§ **DATASET CONTENT**
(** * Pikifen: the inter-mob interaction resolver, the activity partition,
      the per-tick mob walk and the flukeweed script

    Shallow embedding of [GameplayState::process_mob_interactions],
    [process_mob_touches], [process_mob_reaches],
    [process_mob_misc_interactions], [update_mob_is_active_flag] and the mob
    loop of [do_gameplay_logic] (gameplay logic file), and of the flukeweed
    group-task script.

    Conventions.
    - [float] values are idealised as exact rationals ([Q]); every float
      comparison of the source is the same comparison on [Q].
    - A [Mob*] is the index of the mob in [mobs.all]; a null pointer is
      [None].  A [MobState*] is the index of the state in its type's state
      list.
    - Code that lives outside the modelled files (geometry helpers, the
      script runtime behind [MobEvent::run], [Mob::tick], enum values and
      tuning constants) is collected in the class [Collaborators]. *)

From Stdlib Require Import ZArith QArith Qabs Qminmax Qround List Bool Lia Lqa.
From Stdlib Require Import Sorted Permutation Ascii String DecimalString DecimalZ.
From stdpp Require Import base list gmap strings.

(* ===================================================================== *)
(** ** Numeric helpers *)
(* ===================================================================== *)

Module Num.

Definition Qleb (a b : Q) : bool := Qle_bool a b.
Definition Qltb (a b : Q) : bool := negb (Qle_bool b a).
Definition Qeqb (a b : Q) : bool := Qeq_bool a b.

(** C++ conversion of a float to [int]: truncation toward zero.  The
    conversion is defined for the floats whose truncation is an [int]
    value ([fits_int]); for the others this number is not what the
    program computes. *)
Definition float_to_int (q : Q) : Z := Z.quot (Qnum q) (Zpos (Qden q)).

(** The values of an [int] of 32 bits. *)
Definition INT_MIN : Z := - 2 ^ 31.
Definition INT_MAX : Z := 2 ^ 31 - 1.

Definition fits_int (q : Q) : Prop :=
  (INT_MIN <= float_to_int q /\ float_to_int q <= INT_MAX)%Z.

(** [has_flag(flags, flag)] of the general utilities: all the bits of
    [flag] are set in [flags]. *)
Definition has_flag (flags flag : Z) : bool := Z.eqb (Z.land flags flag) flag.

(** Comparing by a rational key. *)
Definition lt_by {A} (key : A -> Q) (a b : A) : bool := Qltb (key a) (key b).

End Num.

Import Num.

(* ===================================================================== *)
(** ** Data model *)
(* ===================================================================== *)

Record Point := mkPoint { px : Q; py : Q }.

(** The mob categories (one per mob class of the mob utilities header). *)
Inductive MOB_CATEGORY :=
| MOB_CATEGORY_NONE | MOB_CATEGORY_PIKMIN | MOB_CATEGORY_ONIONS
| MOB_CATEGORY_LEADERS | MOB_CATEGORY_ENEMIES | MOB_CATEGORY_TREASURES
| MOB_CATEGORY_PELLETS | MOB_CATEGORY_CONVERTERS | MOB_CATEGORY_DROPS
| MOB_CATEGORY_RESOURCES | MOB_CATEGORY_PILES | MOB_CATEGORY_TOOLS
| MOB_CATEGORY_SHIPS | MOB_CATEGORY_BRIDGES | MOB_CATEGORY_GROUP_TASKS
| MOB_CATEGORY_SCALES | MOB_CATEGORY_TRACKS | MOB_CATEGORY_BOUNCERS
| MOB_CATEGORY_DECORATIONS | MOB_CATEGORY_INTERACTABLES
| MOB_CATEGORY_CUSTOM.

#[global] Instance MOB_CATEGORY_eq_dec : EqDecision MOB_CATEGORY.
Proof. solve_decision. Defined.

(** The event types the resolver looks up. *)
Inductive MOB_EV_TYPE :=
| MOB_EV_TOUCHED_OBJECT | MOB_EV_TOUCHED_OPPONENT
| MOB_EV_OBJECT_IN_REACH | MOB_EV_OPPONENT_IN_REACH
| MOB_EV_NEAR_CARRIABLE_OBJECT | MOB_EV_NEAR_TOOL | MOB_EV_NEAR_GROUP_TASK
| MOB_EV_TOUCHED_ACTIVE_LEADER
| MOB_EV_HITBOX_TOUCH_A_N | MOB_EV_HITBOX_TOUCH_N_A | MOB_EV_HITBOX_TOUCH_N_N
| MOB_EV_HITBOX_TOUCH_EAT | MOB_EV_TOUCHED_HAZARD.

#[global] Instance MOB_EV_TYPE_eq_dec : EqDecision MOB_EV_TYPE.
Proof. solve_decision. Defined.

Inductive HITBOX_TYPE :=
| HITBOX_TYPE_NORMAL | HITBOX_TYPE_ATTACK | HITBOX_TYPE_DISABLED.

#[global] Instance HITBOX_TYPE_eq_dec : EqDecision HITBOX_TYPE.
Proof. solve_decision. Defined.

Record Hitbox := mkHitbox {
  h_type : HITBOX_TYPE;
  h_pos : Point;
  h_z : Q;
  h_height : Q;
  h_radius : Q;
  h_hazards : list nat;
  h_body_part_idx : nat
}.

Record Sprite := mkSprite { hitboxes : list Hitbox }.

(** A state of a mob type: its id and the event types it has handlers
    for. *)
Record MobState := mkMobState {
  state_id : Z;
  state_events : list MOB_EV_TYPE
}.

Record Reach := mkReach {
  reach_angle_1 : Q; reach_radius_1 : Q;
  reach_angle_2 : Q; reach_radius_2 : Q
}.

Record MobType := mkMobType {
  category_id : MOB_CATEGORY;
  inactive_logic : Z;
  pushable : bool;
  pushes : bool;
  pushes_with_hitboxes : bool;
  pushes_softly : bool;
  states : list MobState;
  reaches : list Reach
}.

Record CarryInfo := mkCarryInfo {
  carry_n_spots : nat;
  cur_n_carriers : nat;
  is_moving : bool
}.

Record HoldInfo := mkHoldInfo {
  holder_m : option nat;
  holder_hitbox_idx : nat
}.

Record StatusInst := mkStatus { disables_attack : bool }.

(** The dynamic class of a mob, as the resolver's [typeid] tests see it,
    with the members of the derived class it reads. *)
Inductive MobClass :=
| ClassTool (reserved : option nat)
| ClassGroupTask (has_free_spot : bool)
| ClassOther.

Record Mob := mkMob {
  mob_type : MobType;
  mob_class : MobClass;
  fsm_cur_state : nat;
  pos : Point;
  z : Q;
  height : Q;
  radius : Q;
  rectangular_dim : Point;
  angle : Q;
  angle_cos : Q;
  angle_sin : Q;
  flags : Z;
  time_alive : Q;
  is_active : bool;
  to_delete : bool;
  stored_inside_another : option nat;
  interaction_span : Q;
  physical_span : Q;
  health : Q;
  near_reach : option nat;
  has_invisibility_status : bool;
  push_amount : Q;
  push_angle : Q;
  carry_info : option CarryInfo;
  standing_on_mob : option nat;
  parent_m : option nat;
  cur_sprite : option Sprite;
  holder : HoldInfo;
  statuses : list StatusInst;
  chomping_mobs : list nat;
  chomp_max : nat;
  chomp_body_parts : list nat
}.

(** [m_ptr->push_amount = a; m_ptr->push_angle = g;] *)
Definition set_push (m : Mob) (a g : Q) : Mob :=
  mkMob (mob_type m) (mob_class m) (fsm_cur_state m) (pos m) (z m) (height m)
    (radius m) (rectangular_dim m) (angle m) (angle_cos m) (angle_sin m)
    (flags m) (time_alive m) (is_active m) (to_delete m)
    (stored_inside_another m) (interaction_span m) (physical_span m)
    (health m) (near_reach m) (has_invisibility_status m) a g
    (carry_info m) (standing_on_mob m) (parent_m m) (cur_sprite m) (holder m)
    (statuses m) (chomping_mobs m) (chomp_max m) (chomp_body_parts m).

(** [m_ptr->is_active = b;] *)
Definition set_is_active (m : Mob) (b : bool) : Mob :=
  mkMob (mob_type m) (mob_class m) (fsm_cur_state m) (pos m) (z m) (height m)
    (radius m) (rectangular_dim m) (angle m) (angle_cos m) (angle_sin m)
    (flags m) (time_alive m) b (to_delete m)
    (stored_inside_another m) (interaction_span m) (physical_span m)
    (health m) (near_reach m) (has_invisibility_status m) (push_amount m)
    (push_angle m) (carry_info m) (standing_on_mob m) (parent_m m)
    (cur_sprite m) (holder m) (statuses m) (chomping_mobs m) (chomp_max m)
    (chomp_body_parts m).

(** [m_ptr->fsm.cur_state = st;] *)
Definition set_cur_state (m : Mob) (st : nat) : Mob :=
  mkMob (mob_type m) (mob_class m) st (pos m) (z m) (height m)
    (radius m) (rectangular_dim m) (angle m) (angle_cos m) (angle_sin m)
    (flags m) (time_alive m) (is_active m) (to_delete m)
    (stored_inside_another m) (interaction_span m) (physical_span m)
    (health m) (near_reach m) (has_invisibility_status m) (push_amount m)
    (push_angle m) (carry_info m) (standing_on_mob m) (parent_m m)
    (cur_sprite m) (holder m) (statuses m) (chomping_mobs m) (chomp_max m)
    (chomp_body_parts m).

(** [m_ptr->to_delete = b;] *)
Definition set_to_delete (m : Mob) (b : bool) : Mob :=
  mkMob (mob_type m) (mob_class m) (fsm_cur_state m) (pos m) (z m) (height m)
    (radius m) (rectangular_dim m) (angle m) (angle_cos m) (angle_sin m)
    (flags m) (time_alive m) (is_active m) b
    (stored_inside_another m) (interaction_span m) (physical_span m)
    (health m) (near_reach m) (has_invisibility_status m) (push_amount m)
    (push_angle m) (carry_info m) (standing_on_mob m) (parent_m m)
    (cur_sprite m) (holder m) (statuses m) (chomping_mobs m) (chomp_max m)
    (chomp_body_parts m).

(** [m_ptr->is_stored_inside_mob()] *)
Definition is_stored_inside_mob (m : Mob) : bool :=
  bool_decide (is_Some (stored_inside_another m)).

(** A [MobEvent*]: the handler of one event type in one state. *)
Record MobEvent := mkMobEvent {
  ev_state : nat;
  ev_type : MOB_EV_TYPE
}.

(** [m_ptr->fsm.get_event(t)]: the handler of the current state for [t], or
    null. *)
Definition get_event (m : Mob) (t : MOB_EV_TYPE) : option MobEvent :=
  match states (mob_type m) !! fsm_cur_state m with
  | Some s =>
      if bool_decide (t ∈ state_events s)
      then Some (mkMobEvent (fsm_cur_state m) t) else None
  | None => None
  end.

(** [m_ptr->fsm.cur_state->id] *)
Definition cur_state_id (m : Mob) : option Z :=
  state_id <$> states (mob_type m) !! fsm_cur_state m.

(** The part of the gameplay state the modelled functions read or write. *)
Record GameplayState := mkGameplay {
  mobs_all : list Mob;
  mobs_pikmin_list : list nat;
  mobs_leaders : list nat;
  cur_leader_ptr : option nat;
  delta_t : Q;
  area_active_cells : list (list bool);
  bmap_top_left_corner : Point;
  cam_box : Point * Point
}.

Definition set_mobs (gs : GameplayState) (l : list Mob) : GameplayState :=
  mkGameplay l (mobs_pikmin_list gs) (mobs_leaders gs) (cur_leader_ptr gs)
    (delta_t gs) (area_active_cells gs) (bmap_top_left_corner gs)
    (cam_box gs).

==

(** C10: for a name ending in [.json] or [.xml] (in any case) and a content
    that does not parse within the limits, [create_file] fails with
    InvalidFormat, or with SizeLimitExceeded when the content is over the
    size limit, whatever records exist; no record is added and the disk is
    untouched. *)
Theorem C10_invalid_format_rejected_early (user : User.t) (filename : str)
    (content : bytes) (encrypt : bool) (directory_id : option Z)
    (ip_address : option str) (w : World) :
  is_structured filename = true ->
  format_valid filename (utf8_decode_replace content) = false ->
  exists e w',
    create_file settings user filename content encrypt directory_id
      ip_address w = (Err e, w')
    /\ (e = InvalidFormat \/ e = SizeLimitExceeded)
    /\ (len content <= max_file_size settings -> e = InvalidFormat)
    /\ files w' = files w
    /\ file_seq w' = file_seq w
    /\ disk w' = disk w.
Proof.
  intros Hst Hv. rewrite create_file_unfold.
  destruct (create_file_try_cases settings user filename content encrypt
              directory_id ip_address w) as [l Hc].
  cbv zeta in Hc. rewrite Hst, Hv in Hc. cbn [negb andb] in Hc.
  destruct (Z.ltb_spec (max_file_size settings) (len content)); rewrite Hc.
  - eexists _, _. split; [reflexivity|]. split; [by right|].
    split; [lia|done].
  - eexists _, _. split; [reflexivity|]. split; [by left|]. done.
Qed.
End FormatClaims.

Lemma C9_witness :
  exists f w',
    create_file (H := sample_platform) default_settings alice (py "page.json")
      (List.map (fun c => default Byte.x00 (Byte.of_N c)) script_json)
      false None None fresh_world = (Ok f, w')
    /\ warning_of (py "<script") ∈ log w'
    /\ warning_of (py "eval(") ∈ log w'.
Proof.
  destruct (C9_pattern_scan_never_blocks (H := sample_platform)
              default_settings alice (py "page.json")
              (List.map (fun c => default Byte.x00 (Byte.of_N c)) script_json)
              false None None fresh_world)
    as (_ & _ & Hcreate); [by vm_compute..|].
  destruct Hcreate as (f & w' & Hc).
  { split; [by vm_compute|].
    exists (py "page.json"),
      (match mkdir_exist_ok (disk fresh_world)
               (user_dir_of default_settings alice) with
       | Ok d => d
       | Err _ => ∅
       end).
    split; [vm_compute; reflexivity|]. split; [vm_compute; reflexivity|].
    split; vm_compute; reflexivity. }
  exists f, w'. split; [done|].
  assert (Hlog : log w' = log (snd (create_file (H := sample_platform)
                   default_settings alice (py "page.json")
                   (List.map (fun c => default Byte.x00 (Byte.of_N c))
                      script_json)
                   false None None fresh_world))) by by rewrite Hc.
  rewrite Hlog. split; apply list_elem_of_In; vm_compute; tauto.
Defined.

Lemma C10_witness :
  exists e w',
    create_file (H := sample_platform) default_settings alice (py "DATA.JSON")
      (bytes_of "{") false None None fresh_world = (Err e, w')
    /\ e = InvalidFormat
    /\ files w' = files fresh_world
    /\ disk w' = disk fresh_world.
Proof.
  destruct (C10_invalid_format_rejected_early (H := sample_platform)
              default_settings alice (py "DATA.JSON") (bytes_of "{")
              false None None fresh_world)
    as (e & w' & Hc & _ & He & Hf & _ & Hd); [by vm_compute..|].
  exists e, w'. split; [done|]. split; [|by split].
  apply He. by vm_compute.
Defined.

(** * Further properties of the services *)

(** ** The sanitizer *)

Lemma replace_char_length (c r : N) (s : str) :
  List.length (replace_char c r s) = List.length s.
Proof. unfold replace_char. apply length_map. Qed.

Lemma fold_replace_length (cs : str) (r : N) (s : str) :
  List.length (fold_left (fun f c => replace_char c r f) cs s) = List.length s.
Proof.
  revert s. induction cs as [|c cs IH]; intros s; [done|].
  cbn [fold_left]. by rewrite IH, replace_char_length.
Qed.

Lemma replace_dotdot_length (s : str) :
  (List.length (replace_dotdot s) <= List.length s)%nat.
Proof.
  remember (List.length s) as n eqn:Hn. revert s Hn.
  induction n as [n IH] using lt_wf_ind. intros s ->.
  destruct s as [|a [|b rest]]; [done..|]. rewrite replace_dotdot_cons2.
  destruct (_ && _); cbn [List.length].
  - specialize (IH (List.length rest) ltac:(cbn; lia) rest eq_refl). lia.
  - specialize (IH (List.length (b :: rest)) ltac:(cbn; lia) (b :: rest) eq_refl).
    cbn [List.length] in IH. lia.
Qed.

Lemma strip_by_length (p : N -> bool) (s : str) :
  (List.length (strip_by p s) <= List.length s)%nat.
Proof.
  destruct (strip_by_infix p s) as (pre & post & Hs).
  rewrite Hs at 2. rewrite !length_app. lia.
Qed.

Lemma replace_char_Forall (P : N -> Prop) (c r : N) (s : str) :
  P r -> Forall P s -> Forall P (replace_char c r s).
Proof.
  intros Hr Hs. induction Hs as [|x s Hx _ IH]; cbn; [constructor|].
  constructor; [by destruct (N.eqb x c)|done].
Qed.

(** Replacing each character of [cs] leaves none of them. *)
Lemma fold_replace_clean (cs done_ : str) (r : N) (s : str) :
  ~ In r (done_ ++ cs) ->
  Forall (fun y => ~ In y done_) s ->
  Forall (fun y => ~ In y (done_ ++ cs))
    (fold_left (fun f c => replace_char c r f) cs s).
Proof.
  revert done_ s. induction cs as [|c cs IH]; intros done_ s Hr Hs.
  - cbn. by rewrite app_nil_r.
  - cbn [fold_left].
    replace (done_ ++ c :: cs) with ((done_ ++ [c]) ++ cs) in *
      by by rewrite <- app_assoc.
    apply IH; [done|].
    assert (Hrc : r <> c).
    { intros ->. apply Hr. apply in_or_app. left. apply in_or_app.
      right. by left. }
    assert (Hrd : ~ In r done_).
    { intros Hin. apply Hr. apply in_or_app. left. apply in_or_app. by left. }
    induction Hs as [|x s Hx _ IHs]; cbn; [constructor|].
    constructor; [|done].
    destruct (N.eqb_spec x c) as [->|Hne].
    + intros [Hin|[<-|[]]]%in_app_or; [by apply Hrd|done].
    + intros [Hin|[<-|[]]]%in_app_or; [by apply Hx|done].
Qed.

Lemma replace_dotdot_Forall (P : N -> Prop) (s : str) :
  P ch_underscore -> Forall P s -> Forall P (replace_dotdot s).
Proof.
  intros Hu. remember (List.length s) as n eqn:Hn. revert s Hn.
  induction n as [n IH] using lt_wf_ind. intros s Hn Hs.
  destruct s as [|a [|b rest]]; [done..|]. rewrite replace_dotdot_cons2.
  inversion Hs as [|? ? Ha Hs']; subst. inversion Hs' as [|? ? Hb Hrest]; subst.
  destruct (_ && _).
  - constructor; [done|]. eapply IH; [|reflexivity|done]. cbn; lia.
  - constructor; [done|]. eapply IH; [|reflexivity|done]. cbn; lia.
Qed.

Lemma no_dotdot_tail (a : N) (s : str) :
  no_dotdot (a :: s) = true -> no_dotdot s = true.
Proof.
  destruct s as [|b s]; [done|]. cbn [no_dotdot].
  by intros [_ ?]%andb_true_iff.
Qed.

§ **THE PROBLEM**
Among the records above, a stretch begins at the line containing "constructor; [|done]." and ends at the line containing "destruct (_ && _).". Restate that stretch word for word, and nothing else.

§ **YOUR RESPONSE**
    constructor; [|done].
    destruct (N.eqb_spec x c) as [->|Hne].
    + intros [Hin|[<-|[]]]%in_app_or; [by apply Hrd|done].
    + intros [Hin|[<-|[]]]%in_app_or; [by apply Hx|done].
Qed.

Lemma replace_dotdot_Forall (P : N -> Prop) (s : str) :
  P ch_underscore -> Forall P s -> Forall P (replace_dotdot s).
Proof.
  intros Hu. remember (List.length s) as n eqn:Hn. revert s Hn.
  induction n as [n IH] using lt_wf_ind. intros s Hn Hs.
  destruct s as [|a [|b rest]]; [done..|]. rewrite replace_dotdot_cons2.
  inversion Hs as [|? ? Ha Hs']; subst. inversion Hs' as [|? ? Hb Hrest]; subst.
  destruct (_ && _).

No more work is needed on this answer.